◆ What is being asked ◆
Would you give the records below again, exactly and completely?

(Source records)
Lemma finishGame_returns db gameId actorId g' db' :
  finishGame gameId actorId db = (Ok g', db') ->
  exists game,
    first_where (fun g => game_id g = gameId) (db_games db) = Some game /\
    game_hostId game = actorId /\
    game_status game = IN_PROGRESS /\
    g' = set_status FINISHED game /\
    db' = set_rows prisma_game
            (update_where (fun g => game_id g = gameId)
               (set_status FINISHED) (db_games db)) db.
Proof.
  unfold finishGame, ensureHostAccess. run.
  destruct (first_where _ (db_games db)) as [game|] eqn:Eg; [|discriminate].
  destruct (decide (game_hostId game <> actorId)) as [Hh|Hh]; [discriminate|].
  apply dec_stable in Hh.
  destruct (decide (game_status game <> IN_PROGRESS)) as [Hs|Hs];
    [discriminate|].
  apply dec_stable in Hs.
  rewrite (update_ok prisma_game gameId _ db game Eg). run.
  intros [= <- <-]. exists game. auto.
Qed.

Lemma finishGame_run db gameId game :
  first_where (fun g => game_id g = gameId) (db_games db) = Some game ->
  game_status game = IN_PROGRESS ->
  finishGame gameId (game_hostId game) db
  = (Ok (set_status FINISHED game),
     set_rows prisma_game
       (update_where (fun g => game_id g = gameId) (set_status FINISHED)
          (db_games db)) db).
Proof.
  intros Eg Hs. unfold finishGame, ensureHostAccess. run. rewrite Eg.
  rewrite decide_False by (intros H; apply H; reflexivity).
  rewrite decide_False by (intros H; apply H, Hs).
  rewrite (update_ok prisma_game gameId _ db game Eg). reflexivity.
Qed.

(** X1.  [finishGame] returns exactly when the game exists, the actor is
    its host and its status is IN_PROGRESS; the game it returns, which is
    the game then stored under the id, is FINISHED, with the title, host
    and team limit it had. *)
Theorem finishGame_iff db gameId actorId :
  ((exists g' db', finishGame gameId actorId db = (Ok g', db')) <->
   exists game,
     first_where (fun g => game_id g = gameId) (db_games db) = Some game /\
     game_hostId game = actorId /\
     game_status game = IN_PROGRESS) /\
  (forall g' db',
     finishGame gameId actorId db = (Ok g', db') ->
     game_status g' = FINISHED /\
     first_where (fun g => game_id g = gameId) (db_games db') = Some g' /\
     exists game,
       first_where (fun g => game_id g = gameId) (db_games db) = Some game /\
       game_title g' = game_title game /\
       game_hostId g' = game_hostId game /\
       game_teamLimit g' = game_teamLimit game).
Proof.
  split; [split|].
  - intros (g' & db' & Hrun).
    destruct (finishGame_returns _ _ _ _ _ Hrun) as (game & ? & ? & ? & _).
    eauto.
  - intros (game & Eg & <- & Hs). rewrite (finishGame_run db gameId game Eg Hs).
    eauto.
  - intros g' db' Hrun.
    destruct (finishGame_returns _ _ _ _ _ Hrun)
      as (game & Eg & _ & _ & -> & ->).
    split; [reflexivity|]. split; [|exists game; auto].
    run. apply first_where_update_same; [reflexivity|exact Eg].
Qed.

Lemma updateGameSettings_run db gameId data game :
  first_where (fun g => game_id g = gameId) (db_games db) = Some game ->
  game_status game = LOBBY ->
  1 <= default (game_teamLimit game) (ug_teamLimit data) ->
  updateGameSettings gameId data (game_hostId game) db
  = (Ok (settings_applied data game),
     set_rows prisma_game
       (update_where (fun g => game_id g = gameId)
          (fun g => mkGame (game_id g)
                      (default (game_title game) (Js.trim <$> ug_title data))
                      (game_hostId g)
                      (default (game_teamLimit game) (ug_teamLimit data))
                      (game_status g))
          (db_games db)) db).
Proof.
  intros Eg Hs Hl. unfold updateGameSettings, ensureHostAccess. run.
  rewrite Eg. rewrite decide_False by (intros H; apply H; reflexivity).
  rewrite decide_False by (intros H; apply H, Hs).
  destruct (Z.ltb_spec (default (game_teamLimit game) (ug_teamLimit data)) 1);
    [lia|].
  rewrite (update_ok prisma_game gameId _ db game Eg). reflexivity.
Qed.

◆ Result of this task ◆
Lemma finishGame_returns db gameId actorId g' db' :
  finishGame gameId actorId db = (Ok g', db') ->
  exists game,
    first_where (fun g => game_id g = gameId) (db_games db) = Some game /\
    game_hostId game = actorId /\
    game_status game = IN_PROGRESS /\
    g' = set_status FINISHED game /\
    db' = set_rows prisma_game
            (update_where (fun g => game_id g = gameId)
               (set_status FINISHED) (db_games db)) db.
Proof.
  unfold finishGame, ensureHostAccess. run.
  destruct (first_where _ (db_games db)) as [game|] eqn:Eg; [|discriminate].
  destruct (decide (game_hostId game <> actorId)) as [Hh|Hh]; [discriminate|].
  apply dec_stable in Hh.
  destruct (decide (game_status game <> IN_PROGRESS)) as [Hs|Hs];
    [discriminate|].
  apply dec_stable in Hs.
  rewrite (update_ok prisma_game gameId _ db game Eg). run.
  intros [= <- <-]. exists game. auto.
Qed.

Lemma finishGame_run db gameId game :
  first_where (fun g => game_id g = gameId) (db_games db) = Some game ->
  game_status game = IN_PROGRESS ->
  finishGame gameId (game_hostId game) db
  = (Ok (set_status FINISHED game),
     set_rows prisma_game
       (update_where (fun g => game_id g = gameId) (set_status FINISHED)
          (db_games db)) db).
Proof.
  intros Eg Hs. unfold finishGame, ensureHostAccess. run. rewrite Eg.
  rewrite decide_False by (intros H; apply H; reflexivity).
  rewrite decide_False by (intros H; apply H, Hs).
  rewrite (update_ok prisma_game gameId _ db game Eg). reflexivity.
Qed.

(** X1.  [finishGame] returns exactly when the game exists, the actor is
    its host and its status is IN_PROGRESS; the game it returns, which is
    the game then stored under the id, is FINISHED, with the title, host
    and team limit it had. *)
Theorem finishGame_iff db gameId actorId :
  ((exists g' db', finishGame gameId actorId db = (Ok g', db')) <->
   exists game,
     first_where (fun g => game_id g = gameId) (db_games db) = Some game /\
     game_hostId game = actorId /\
     game_status game = IN_PROGRESS) /\
  (forall g' db',
     finishGame gameId actorId db = (Ok g', db') ->
     game_status g' = FINISHED /\
     first_where (fun g => game_id g = gameId) (db_games db') = Some g' /\
     exists game,
       first_where (fun g => game_id g = gameId) (db_games db) = Some game /\
       game_title g' = game_title game /\
       game_hostId g' = game_hostId game /\
       game_teamLimit g' = game_teamLimit game).
Proof.
  split; [split|].
  - intros (g' & db' & Hrun).
    destruct (finishGame_returns _ _ _ _ _ Hrun) as (game & ? & ? & ? & _).
    eauto.
  - intros (game & Eg & <- & Hs). rewrite (finishGame_run db gameId game Eg Hs).
    eauto.
  - intros g' db' Hrun.
    destruct (finishGame_returns _ _ _ _ _ Hrun)
      as (game & Eg & _ & _ & -> & ->).
    split; [reflexivity|]. split; [|exists game; auto].
    run. apply first_where_update_same; [reflexivity|exact Eg].
Qed.

Lemma updateGameSettings_run db gameId data game :
  first_where (fun g => game_id g = gameId) (db_games db) = Some game ->
  game_status game = LOBBY ->
  1 <= default (game_teamLimit game) (ug_teamLimit data) ->
  updateGameSettings gameId data (game_hostId game) db
  = (Ok (settings_applied data game),
     set_rows prisma_game
       (update_where (fun g => game_id g = gameId)
          (fun g => mkGame (game_id g)
                      (default (game_title game) (Js.trim <$> ug_title data))
                      (game_hostId g)
                      (default (game_teamLimit game) (ug_teamLimit data))
                      (game_status g))
          (db_games db)) db).
Proof.
  intros Eg Hs Hl. unfold updateGameSettings, ensureHostAccess. run.
  rewrite Eg. rewrite decide_False by (intros H; apply H; reflexivity).
  rewrite decide_False by (intros H; apply H, Hs).
  destruct (Z.ltb_spec (default (game_teamLimit game) (ug_teamLimit data)) 1);
    [lia|].
  rewrite (update_ok prisma_game gameId _ db game Eg). reflexivity.
Qed.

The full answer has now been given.